_Exercise aim_.
Range to output from the entries below: the line containing "Parsed json =>" through the line containing "apply (variants_agree_unless_errors". Set it down exactly, ends included, nothing else.

(Stored data)
__________________________________________________
Lemma partial_success_at_both_sites :
  (fun _ : request => Parsed partial_success) (Detail.post_request "hello-world")
    = Parsed partial_success /\
  opt_get partial_success "errors"
    = VArr [VObj [("message", VStr "Internal server error")]] /\
  (exists c',
      Detail.getPost (fun _ => Parsed partial_success) "hello-world" []
      = (Normal VNull, c')) /\
  (exists r,
      Debug.getPost (fun _ => graphql_errors_text)
                    (fun _ => Parsed partial_success) "hello-world" []
      = (Normal r, []) /\
      Debug.error r =
        Some ((fun _ => graphql_errors_text)
                (VArr [VObj [("message", VStr "Internal server error")]])) /\
      Debug.debugData r = partial_success /\
      found (Debug.post r)
      = truthy (opt_get (opt_get partial_success "data") "post")).
Proof.
  split; [reflexivity |]. split; [reflexivity |].
  apply (errors_present_outcomes
           (fun _ => graphql_errors_text) (fun _ => Parsed partial_success)
           "hello-world" [] partial_success
           [VObj [("message", VStr "Internal server error")]]);
    reflexivity.
Defined.

Lemma getBySlug_found_witness :
  find_by_slug "post-2" demo_store = Some (demo_item "2") /\
  exists (p : value) (c' : console),
    Detail.getPost (respond demo_store) "post-2" [] = (Normal p, c') /\
    found p = true /\
    slug (demo_item "2") = "post-2" /\
    opt_get p "id" = VStr (id (demo_item "2")) /\
    opt_get p "title" = VStr (title (demo_item "2")) /\
    opt_get p "content" = VStr (content (demo_item "2")) /\
    opt_get p "date" = VStr (date (demo_item "2")) /\
    opt_get p "excerpt" = VStr (excerpt (demo_item "2")) /\
    opt_get (opt_get (opt_get p "author") "node") "name" =
      VStr (author_name (demo_item "2")) /\
    opt_get p "featuredImage" =
      match cover (demo_item "2") with
      | Some u => VObj [("node", VObj [("sourceUrl", VStr u)])]
      | None => VNull
      end /\
    opt_get (opt_get p "categories") "nodes" =
      VArr (map (fun cat => VObj [("name", VStr (fst cat))])
                (categories (demo_item "2"))).
Proof.
  split; [reflexivity |].
  apply (getBySlug_found_field_for_field demo_store "post-2" (demo_item "2") []).
  reflexivity.
Defined.

Lemma diagnostic_missing_witness :
  respond demo_store (Debug.post_request "no-such-post")
    = Parsed (VObj [("data", VObj [("post", VNull)])]) /\
  exists r,
    Debug.getPost (fun _ => graphql_errors_text) (respond demo_store)
                  "no-such-post" [] = (Normal r, []) /\
    Debug.post r = VNull /\
    found (Debug.post r) = false /\
    Debug.debugData r = VObj [("data", VObj [("post", VNull)])].
Proof.
  split; [reflexivity |].
  apply (diagnostic_missing_carries_response
           (fun _ => graphql_errors_text) (respond demo_store)
           "no-such-post" [] [("data", VObj [("post", VNull)])]);
    reflexivity.
Defined.

Lemma variants_agree_witness :
  respond demo_store (Detail.post_request "post-1")
    = respond demo_store (Debug.post_request "post-1") /\
  exists p c1 r,
    Detail.getPost (respond demo_store) "post-1" [] = (Normal p, c1) /\
    Debug.getPost (fun _ => graphql_errors_text) (respond demo_store)
                  "post-1" [] = (Normal r, []) /\
    p = (if errors_reported (respond demo_store (Debug.post_request "post-1"))
         then VNull else Debug.post r) /\
    Debug.post r =
      match respond demo_store (Debug.post_request "post-1") with
      | Parsed json =>
          if truthy (opt_get (opt_get json "data") "post")
          then opt_get (opt_get json "data") "post" else VNull
      | _ => VNull
      end.
Proof.
  split; [reflexivity |].
  apply (variants_agree_unless_errors
           (fun _ => graphql_errors_text) (respond demo_store) "post-1" []).
  reflexivity.
Defined.

(** ** Further properties of the fetchers *)

(** X1. When [data.posts.nodes] is an array without [null] entries,
    [generateStaticParams] returns one parameter per node, in order, each
    holding that node's [slug] ([undefined] when the node has none); it
    sets no bound of its own, ignores [errors], and writes nothing. *)
Theorem static_params_follow_nodes :
  forall (net : request -> outcome) (c : console) (json : value)
         (xs : list value),
    net Detail.slugs_request = Parsed json ->
    opt_get (opt_get (opt_get json "data") "posts") "nodes" = VArr xs ->
    forallb (fun n => negb (nullish n)) xs = true ->
    Detail.generateStaticParams net c =
    (Normal (VArr (map (fun n => VObj [("slug", opt_get n "slug")]) xs)), c).
Proof.
  intros net c json xs Hnet Hnodes Hall.
  destruct (nodes_shape json (VArr xs) Hnodes) as (props & dprops & pprops & -> & Hd & Hp & Hn);
    [discriminate |].
  cbv [Detail.generateStaticParams try_catch bind ret throw emit console_warn
       console_error fetch res_json get Detail.call_map].
  rewrite Hnet. cbn [opt_get]. rewrite Hd. cbn [opt_get]. rewrite Hp.
  cbn [opt_get]. rewrite Hn. cbn [truthy negb].
  rewrite (map_eff_slug_param_ok xs c Hall). reflexivity.
Qed.

(** X2. One [null] among the nodes costs all of them: the callback
    throws on it, the handler takes over, and [generateStaticParams]
    returns the empty array with the error on the console. *)
Theorem static_params_lost_on_null_node :
  forall (net : request -> outcome) (c : console) (json : value)
         (xs : list value),
    net Detail.slugs_request = Parsed json ->
    opt_get (opt_get (opt_get json "data") "posts") "nodes" = VArr xs ->
    existsb nullish xs = true ->
    exists v,
      In v xs /\ nullish v = true /\
      Detail.generateStaticParams net c =
      (Normal (VArr []),
       c ++ [(ErrorLevel, [Text "[NextWP] Error fetching slugs for SSG:";
                           Caught (cannot_read v "slug")])]).
Proof.
  intros net c json xs Hnet Hnodes Hex.
  destruct (nodes_shape json (VArr xs) Hnodes) as (props & dprops & pprops & -> & Hd & Hp & Hn);
    [discriminate |].
  destruct (map_eff_slug_param_nullish xs c Hex) as (v & Hin & Hv & Hrun).
  exists v. split; [exact Hin |]. split; [exact Hv |].
  cbv [Detail.generateStaticParams try_catch bind ret throw emit console_warn
       console_error fetch res_json get Detail.call_map].
  rewrite Hnet. cbn [opt_get]. rewrite Hd. cbn [opt_get]. rewrite Hp.
  cbn [opt_get]. rewrite Hn. cbn [truthy negb].
  rewrite Hrun. reflexivity.
Qed.

Lemma debug_getPost_null_or_truthy_aux stringify net slug c :
  exists r,
    Debug.getPost stringify net slug c = (Normal r, c) /\
    (Debug.post r = VNull \/ truthy (Debug.post r) = true).
Proof.
  run. destruct (net (Debug.post_request slug)) as [m | m | json];
    [eexists; split; [reflexivity | left; reflexivity] .. |].
  destruct json as [| | b | x | s | xs | props];
    try (eexists; split; [reflexivity | left; reflexivity]).
  eexists; split; [reflexivity |]. cbn.
  destruct (truthy (opt_get (own props "data") "post")) eqn:E;
    [right; exact E | left; reflexivity].
Qed.

(** X3. What either [getPost] hands to its page as the post is [null]
    or a truthy value, never another falsy one: the page's [!post] test
    is a test for [null]. *)
Theorem getPost_null_or_truthy :
  forall (stringify : value -> string) (net : request -> outcome)
         (slug : string) (c : console),
    match fst (Detail.getPost net slug c) with
    | Normal p => p = VNull \/ truthy p = true
    | Abrupt _ => False
    end /\
    match fst (Debug.getPost stringify net slug c) with
    | Normal r => Debug.post r = VNull \/ truthy (Debug.post r) = true
    | Abrupt _ => False
    end.
Proof.
  intros stringify net slug c. split.
  - apply getPost_null_or_truthy_aux.
  - destruct (debug_getPost_null_or_truthy_aux stringify net slug c)
      as (r & -> & H).
    exact H.
Qed.

(** X4. The standard [getPost] writes exactly two console lines per
    call: first the announcement naming the slug, then either the
    success line, at log level and together with a truthy post, or one
    error line, together with [null]. *)
Theorem getPost_console_protocol :
  forall (net : request -> outcome) (slug : string) (c : console),
    exists (p : value) (l : level) (args : list console_arg),
      Detail.getPost net slug c =
      (Normal p,
       (c ++ [(LogLevel,
               [Text ("[NextWP] Fetching post for slug: "
                      ++ dq ++ slug ++ dq ++ "...")])])
         ++ [(l, args)]) /\
      ((l = LogLevel /\ truthy p = true /\
        args = [Text ("[NextWP] Successfully fetched " ++ dq ++ slug ++ dq)])
       \/ (l = ErrorLevel /\ p = VNull)).
Proof.
  intros net slug c. run.
  destruct (net (Detail.post_request slug)) as [m | m | json];
    [do 3 eexists; split; [reflexivity | right; split; reflexivity] .. |].
  destruct json as [| | b | x | s | xs | props];
    try solve [do 3 eexists; split; [reflexivity | right; split; reflexivity]].
  destruct (truthy (own props "errors"));
    [do 3 eexists; split; [reflexivity | right; split; reflexivity] |].
  destruct (truthy (opt_get (own props "data") "post")) eqn:E; cbn [negb];
    [| do 3 eexists; split; [reflexivity | right; split; reflexivity]].
  destruct (own props "data") as [| | b | x | s | xs | dprops];
    try discriminate E.
  do 3 eexists. split; [reflexivity |]. left. repeat split. exact E.
Qed.
(** * The Monday.com mapping engine of pipedream-libs, embedded in Rocq

    Source: [packages/monday/index.js].  The development follows the file
    top-down: the JavaScript values the code manipulates, the string and
    regular-expression primitives it calls, the value sanitizers, the API
    client (the Gateway), the dynamic mapper with its schema cache, and the
    error logger.  The definitions are followed by the properties proved of
    them, C1 to C10. *)

From Stdlib Require Import ZArith Ascii String List Lia Bool DecimalString DecimalN DecimalPos
  SpecFloat.
From stdpp Require Import base tactics option list gmap strings.

Local Set Warnings "-register-all".
Local Open Scope string_scope.
Local Open Scope list_scope.
Local Open Scope Z_scope.

(** ** JavaScript values *)

(** Numbers are doubles.  A finite double is a binary fraction and so a
    decimal one: [Dec m e] is [m * 10^-e], written in lowest form ([e = 0] or
    [m] not a multiple of ten) by the operations below.  A [Dec m e] that is
    no double stands for the double nearest to it, as a numeric literal does.
    The two zeros are not told apart: nothing in the code does. *)
Inductive number :=
| NaN
| Inf (negative : bool)
| Dec (m : Z) (e : nat).

Inductive value :=
| VUndef
| VNull
| VBool (b : bool)
| VNum (n : number)
| VStr (s : string)
| VArr (xs : list value)
| VObj (props : list (string * value)).

(** An Error object: a class, a message and the extra properties the code
    attaches ([code], [status], [data], ...). *)
Inductive error_class := ErrorC | TypeErrorC | SyntaxErrorC.

Record exn := mkExn {
  e_class : error_class;
  e_message : string;
  e_props : list (string * value)
}.

Definition TypeError (msg : string) : exn := mkExn TypeErrorC msg [].
Definition SyntaxError (msg : string) : exn := mkExn SyntaxErrorC msg [].
Definition Error (msg : string) : exn := mkExn ErrorC msg [].

(** What a [throw] or a rejected promise carries: an Error object, as
    everything this code throws is, or any other value, which a caller's
    object may reject with. *)
Inductive thrown :=
| ErrorObject (e : exn)
| OtherValue (v : value).
Coercion ErrorObject : exn >-> thrown.

(** The outcome of a computation.  [Outside] is the outcome of a run that
    reads, at a key computed at run time, a property the value does not have
    of its own and its prototype may have: a function or an object of the
    engine, which is no data.  The model says nothing about such a run; no
    handler catches it. *)
Inductive result (A : Type) :=
| Return (a : A)
| Throw (e : thrown)
| Outside.
Arguments Return {A} a.
Arguments Throw {A} e.
Arguments Outside {A}.

Definition rbind {A B} (r : result A) (k : A → result B) : result B :=
  match r with
  | Return a => k a
  | Throw e => Throw e
  | Outside => Outside
  end.

Notation "'let?' x := r 'in' k" := (rbind r (fun x => k))
  (at level 10, x pattern, r at level 100, k at level 200).

Fixpoint rmap_list {A B} (f : A → result B) (l : list A) : result (list B) :=
  match l with
  | [] => Return []
  | x :: l' => let? y := f x in let? ys := rmap_list f l' in Return (y :: ys)
  end.

(** ** Characters *)

Definition code (c : ascii) : N := N_of_ascii c.

Definition is_digit (c : ascii) : bool := ((48 <=? code c) && (code c <=? 57))%N.

(** White space of [\s] and [trim] within Latin-1: tab, line feed, vertical
    tab, form feed, carriage return, space, no-break space. *)
Definition is_space (c : ascii) : bool :=
  (((9 <=? code c) && (code c <=? 13)) || (code c =? 32) || (code c =? 160))%N.

Definition lower_char (c : ascii) : ascii :=
  let n := code c in
  if (((65 <=? n) && (n <=? 90)) ||
      ((192 <=? n) && (n <=? 222) && negb (n =? 215)))%N
  then ascii_of_N (n + 32) else c.

Definition is_char (a c : ascii) : bool := Ascii.eqb a c.
Definition not_in (cls : list (ascii → bool)) (c : ascii) : bool :=
  negb (existsb (fun p => p c) cls).

(** ** Strings

    A string is a sequence of Latin-1 characters, one [ascii] each. *)

Fixpoint string_filter (p : ascii → bool) (s : string) : string :=
  match s with
  | EmptyString => EmptyString
  | String c s' => if p c then String c (string_filter p s') else string_filter p s'
  end.

Fixpoint string_forallb (p : ascii → bool) (s : string) : bool :=
  match s with
  | EmptyString => true
  | String c s' => p c && string_forallb p s'
  end.

Fixpoint string_map (f : ascii → ascii) (s : string) : string :=
  match s with
  | EmptyString => EmptyString
  | String c s' => String (f c) (string_map f s')
  end.

Fixpoint string_rev_onto (s acc : string) : string :=
  match s with
  | EmptyString => acc
  | String c s' => string_rev_onto s' (String c acc)
  end.
Definition string_rev (s : string) : string := string_rev_onto s EmptyString.

Fixpoint trimStart (s : string) : string :=
  match s with
  | String c s' => if is_space c then trimStart s' else s
  | EmptyString => EmptyString
  end.

(** [String.prototype.trim] *)
Definition trim (s : string) : string :=
  string_rev (trimStart (string_rev (trimStart s))).

(** [String.prototype.toLowerCase] *)
Definition toLowerCase (s : string) : string := string_map lower_char s.

(** [s.startsWith(p)] *)
Definition startsWith (p s : string) : bool := String.prefix p s.

(** [s.includes(c)] for a one-character needle *)
Fixpoint includes_char (a : ascii) (s : string) : bool :=
  match s with
  | EmptyString => false
  | String c s' => Ascii.eqb a c || includes_char a s'
  end.

(** [s.includes(p)] *)
Fixpoint includes (p s : string) : bool :=
  String.prefix p s ||
  match s with
  | EmptyString => false
  | String _ s' => includes p s'
  end.

(** [s.split(sep)] for a one-character separator: never empty. *)
Fixpoint split_on (sep : ascii) (s : string) : list string :=
  match s with
  | EmptyString => [EmptyString]
  | String c s' =>
      if Ascii.eqb sep c then EmptyString :: split_on sep s'
      else match split_on sep s' with
           | p :: ps => String c p :: ps
           | [] => [String c EmptyString]
           end
  end.

(** [parts.join(sep)] on strings *)
Fixpoint join (sep : string) (parts : list string) : string :=
  match parts with
  | [] => EmptyString
  | [p] => p
  | p :: ps => p +:+ sep +:+ join sep ps
  end.

(** ** Regular expressions

    The literals of the source are sequences of one-character classes, greedy
    [+] repetitions of such classes and the anchors [^] and [$], joined by
    [|].  [match_seq] is the backtracking matcher: a greedy repetition takes
    as many characters as it can and gives them back one at a time when the
    rest of the pattern fails. *)
Inductive atom :=
| AChar (p : ascii → bool)
| APlus (p : ascii → bool)
| ABol
| AEol.

Definition regex := list (list atom).

Fixpoint plus_k (p : ascii → bool) (k : string → option string) (s : string) : option string :=
  match s with
  | EmptyString => None
  | String c s' =>
      if p c then
        match plus_k p k s' with
        | Some r => Some r
        | None => k s'
        end
      else None
  end.

(** The result is the input left after the match. *)
Fixpoint match_seq (atoms : list atom) (bol : bool) (s : string) : option string :=
  match atoms with
  | [] => Some s
  | AChar p :: r =>
      match s with
      | String c s' => if p c then match_seq r false s' else None
      | EmptyString => None
      end
  | APlus p :: r => plus_k p (match_seq r false) s
  | ABol :: r => if bol then match_seq r bol s else None
  | AEol :: r =>
      match s with
      | EmptyString => match_seq r bol s
      | String _ _ => None
      end
  end.

Fixpoint exec_at (re : regex) (bol : bool) (s : string) : option string :=
  match re with
  | [] => None
  | alt :: re' =>
      match match_seq alt bol s with
      | Some rest => Some rest
      | None => exec_at re' bol s
      end
  end.

(** A scan of the whole input with the [g] flag: the characters outside the
    matches and the matched texts, in order.  [skip] counts the characters of
    the current match still to be passed over. *)
Inductive seg :=
| Lit (c : ascii)
| Mat (m : string).

Fixpoint scan (re : regex) (bol : bool) (skip : nat) (s : string) : list seg :=
  match s with
  | EmptyString =>
      match skip, exec_at re bol EmptyString with
      | O, Some _ => [Mat EmptyString]
      | _, _ => []
      end
  | String c s' =>
      match skip with
      | S k => scan re false k s'
      | O =>
          match exec_at re bol s with
          | Some rest =>
              match (String.length s - String.length rest)%nat with
              | O => Mat EmptyString :: Lit c :: scan re false O s'
              | S k => Mat (substring 0 (S k) s) :: scan re false k s'
              end
          | None => Lit c :: scan re false O s'
          end
      end
  end.

Definition matches_of (segs : list seg) : list string :=
  omap (fun sg => match sg with Mat m => Some m | Lit _ => None end) segs.

(** [s.match(re)] with the [g] flag: [None] is JavaScript's [null]. *)
Definition js_match_g (re : regex) (s : string) : option (list string) :=
  match matches_of (scan re true O s) with
  | [] => None
  | ms => Some ms
  end.

(** [s.replace(re, rep)] with the [g] flag *)
Definition js_replace_g (re : regex) (rep : string) (s : string) : string :=
  fold_right (fun sg acc =>
                match sg with
                | Lit c => String c acc
                | Mat _ => rep +:+ acc
                end) EmptyString (scan re true O s).

(** [re.test(s)] *)
Definition js_test (re : regex) (s : string) : bool :=
  match matches_of (scan re true O s) with
  | [] => false
  | _ => true
  end.

(** ** Numbers *)

Definition digit_value (c : ascii) : Z := Z.of_N (code c) - 48.

Fixpoint digits_value_from (acc : Z) (ds : string) : Z :=
  match ds with
  | EmptyString => acc
  | String c ds' => digits_value_from (acc * 10 + digit_value c) ds'
  end.
Definition digits_value (ds : string) : Z := digits_value_from 0 ds.

(** The longest prefix of digits, and what follows it. *)
Fixpoint take_digits (s : string) : string * string :=
  match s with
  | String c s' =>
      if is_digit c then let '(ds, r) := take_digits s' in (String c ds, r)
      else (EmptyString, s)
  | EmptyString => (EmptyString, EmptyString)
  end.

Fixpoint normalize (m : Z) (e : nat) : number :=
  match e with
  | O => Dec m O
  | S e' => if m mod 10 =? 0 then normalize (m / 10) e' else Dec m e
  end.

(** The binary fraction [m * 2^e] as a decimal one. *)
Definition of_binary (m e : Z) : number :=
  match e with
  | Zneg k => normalize (m * 5 ^ Zpos k) (Pos.to_nat k)
  | _ => Dec (m * 2 ^ e) O
  end.

(** The double nearest to [p / q], for [q] positive; a tie goes to the even
    significand.  Beyond the range of the doubles it is an infinity, and a
    quotient too small for the least double is 0.  This is the rounding of
    the digits read by [parseInt], [parseFloat] and the conversion of a
    string to a number, every digit counting, as V8 does it; the language
    lets an engine ignore the digits after the twentieth. *)
Definition nearest_double (p q : Z) : number :=
  match p with
  | Z0 => Dec 0 O
  | Zpos p' | Zneg p' =>
      match SFdiv 53 1024 (S754_finite (p <? 0) p' 0) (S754_finite false (Z.to_pos q) 0) with
      | S754_finite negative m e => of_binary (if negative then Zneg m else Zpos m) e
      | S754_infinity negative => Inf negative
      | _ => Dec 0 O
      end
  end.

(** The double nearest to [m * 10^x]. *)
Definition nearest_decimal (m x : Z) : number :=
  match x with
  | Zneg k => nearest_double m (10 ^ Zpos k)
  | _ => nearest_double (m * 10 ^ x) 1
  end.

Definition double_of (m : Z) (e : nat) : number := nearest_decimal m (- Z.of_nat e).

Definition isNaN (n : number) : bool :=
  match n with
  | NaN => true
  | _ => false
  end.

Definition negate (n : number) : number :=
  match n with
  | NaN => NaN
  | Inf negative => Inf (negb negative)
  | Dec m e => Dec (- m) e
  end.

Definition nat_digits (n : Z) : string :=
  DecimalString.NilZero.string_of_uint (N.to_uint (Z.to_N n)).

Fixpoint zeros (n : nat) : string :=
  match n with
  | O => EmptyString
  | S n' => String "0" (zeros n')
  end.

Fixpoint strip_zeros_rev (s : string) : string :=
  match s with
  | String "0" s' => strip_zeros_rev s'
  | _ => s
  end.
(** A digit string without its trailing zeros. *)
Definition strip_zeros (s : string) : string := string_rev (strip_zeros_rev (string_rev s)).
__________________________________________________
_Task answer_.
      | Parsed json =>
          if truthy (opt_get (opt_get json "data") "post")
          then opt_get (opt_get json "data") "post" else VNull
      | _ => VNull
      end.
Proof.
  split; [reflexivity |].
  apply (variants_agree_unless_errors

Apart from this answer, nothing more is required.